The British writer and scientist CP Snow talked about the split between scientists and othersin 1963…..”I believe the intellectual life of the whole of western society is increasingly being split into two groups. When I say the intellectual life, I mean to include also a large part of our practical life, because I should be the last person to suggest the two can at the deepest level be distinguished … Literary intellectuals at one pole – at the other scientists … Between the two a gulf of mutual incomprehension – sometimes (particularly among the young) hostitility and dislike, but most of all lack of understanding … This polarisation is sheer loss to us all. To us as people, and to our society. It is at the same time practical and intellectual and creative loss, and I repeat that it is false to imagine that those three considerations are clearly separable.”

I came across this paper the other day that addresses this issue:
Paul Grobstein.

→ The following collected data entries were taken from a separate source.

(** C8.  Where the clipboard cannot be written, copying shows the notice and
    returns: no request is issued and no variable changes, the copied id and
    the copy error among them. *)
Theorem copyPrompt_unsupported (textToCopy : string) (i : Z) (st : State) :
  clipboardSupported st = false ->
  V2.copyPrompt textToCopy i st = Return st [Alert V2.clipboardNotice] /\
  copiedPromptId (stateOf (V2.copyPrompt textToCopy i st)) = copiedPromptId st /\
  copyError (stateOf (V2.copyPrompt textToCopy i st)) = copyError st /\
  (forall p, V2.handle (V2.CopyClicked p) st = st).
Proof.
  intros H.
  assert (forall t j, V2.copyPrompt t j st = Return st [Alert V2.clipboardNotice])
    as Hcopy.
  { intros t j. unfold V2.copyPrompt. by rewrite H. }
  split; [apply Hcopy|]. rewrite Hcopy. simpl.
  split; [done|]. split; [done|]. intros p. by rewrite Hcopy.
Qed.

Lemma copyPrompt_unsupported_witness :
  V2.copyPrompt (prompt Sample.recordA) (id Sample.recordA)
                (fst (V2.onMount false (init [Sample.recordA]))) =
  Return (fst (V2.onMount false (init [Sample.recordA])))
         [Alert V2.clipboardNotice].
Proof.
  apply (copyPrompt_unsupported (prompt Sample.recordA) (id Sample.recordA)
           (fst (V2.onMount false (init [Sample.recordA])))).
  reflexivity.
Defined.

(** C2, as the code has it.  In the first revision a save that passes the
    presence check asks the store to insert the row and waits.  When the
    store reports an error the handler logs it and returns: nothing is added
    and no variable changes.  Only when the store reports no error is a
    record made up on the client (id -1, the form's fields, the tags derived
    at the click, the client's time) put in front of the record set; the
    store is not asked for the row it persisted. *)
Theorem V1_savePrompt_outcomes (st : State) :
  newTitle st <> "" -> newPromptText st <> "" -> newUse st <> "" ->
  V1.savePrompt st =
    Await st []
      (Insert {| row_title := newTitle st; row_prompt := newPromptText st;
                 row_use := newUse st; row_tags := tagsOf (newTagsInput st) |})
      (V1.savePrompt_resume (tagsOf (newTagsInput st))) /\
  (forall e clk st',
     V1.savePrompt_resume (tagsOf (newTagsInput st)) (Some e) clk st' =
     (st', [ConsoleError "Error saving prompt:" (message e)])) /\
  (forall clk st',
     prompts (fst (V1.savePrompt_resume (tagsOf (newTagsInput st)) None clk st')) =
     {| id := -1; title := newTitle st'; prompt := newPromptText st';
        use := newUse st'; tags := tagsOf (newTagsInput st);
        updated_at := Date_toISOString clk |} :: prompts st') /\
  (forall e clk,
     runAsync (V1.savePrompt st) (Some e) clk =
     (st, [ConsoleError "Error saving prompt:" (message e)],
      Some (Insert {| row_title := newTitle st; row_prompt := newPromptText st;
                      row_use := newUse st;
                      row_tags := tagsOf (newTagsInput st) |}))).
Proof.
  intros H1 H2 H3. rewrite V1_savePrompt_await by done.
  split; [done|]. split; [done|]. split; done.
Qed.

Revisiting Science in Culture: Science as Story Telling and Story Revising.

Journal of Research Practice
Volume 1, Issue 1, Article M1, 2005.
I have taken the liberty of quoting the introduction below-
Both “scientists” and “non-scientists” have a tendency to regard science and culture as different and parallel (if not competing) things, between which one can (or must) choose. In the story I will offer here, science is not conceived of as an alternative (either neutral or competitive) to culture but rather as a central component of a human culture more broadly understood–a component that existed long before the term ‘science’ was coined and will long outlast current understandings of science as a specialized or privileged activity that can be engaged in only by members of a self-perpetuating professional community.

My objective in developing a story of science as story is not to attack science but rather to encourage the same kind of critical examination of our understandings of science that science itself promotes in its examination of other phenomena. A critical perspective associated with the practice of science as story telling is, I will argue, the source of science’s demonstrable power. That perspective, turned on science itself, is needed for the continuing productive evolution of the distinctive and valued role science plays in human culture.

The needed critique of science is necessarily also a rethinking of the role of science in culture and hence of culture itself. It cannot be achieved without a very substantial blurring of the borders between those who think of themselves as scientists and those who think of themselves as something else. And the rethinking will, I believe, result in a further blurring of those borders in a way needed to make science an even more important contributor to the human culture, of which it is a part.”

Paul suggests and I agree, that we need to blur the boundaries between science and other disciplines and what better place to start than for scientists such as myself to meet exchange and collaborate with artists to produce new work that crosses and bridges the borders. Liverpool is a good place to do this, it has the edginess and otherness that makes these sorts of alliances more natural.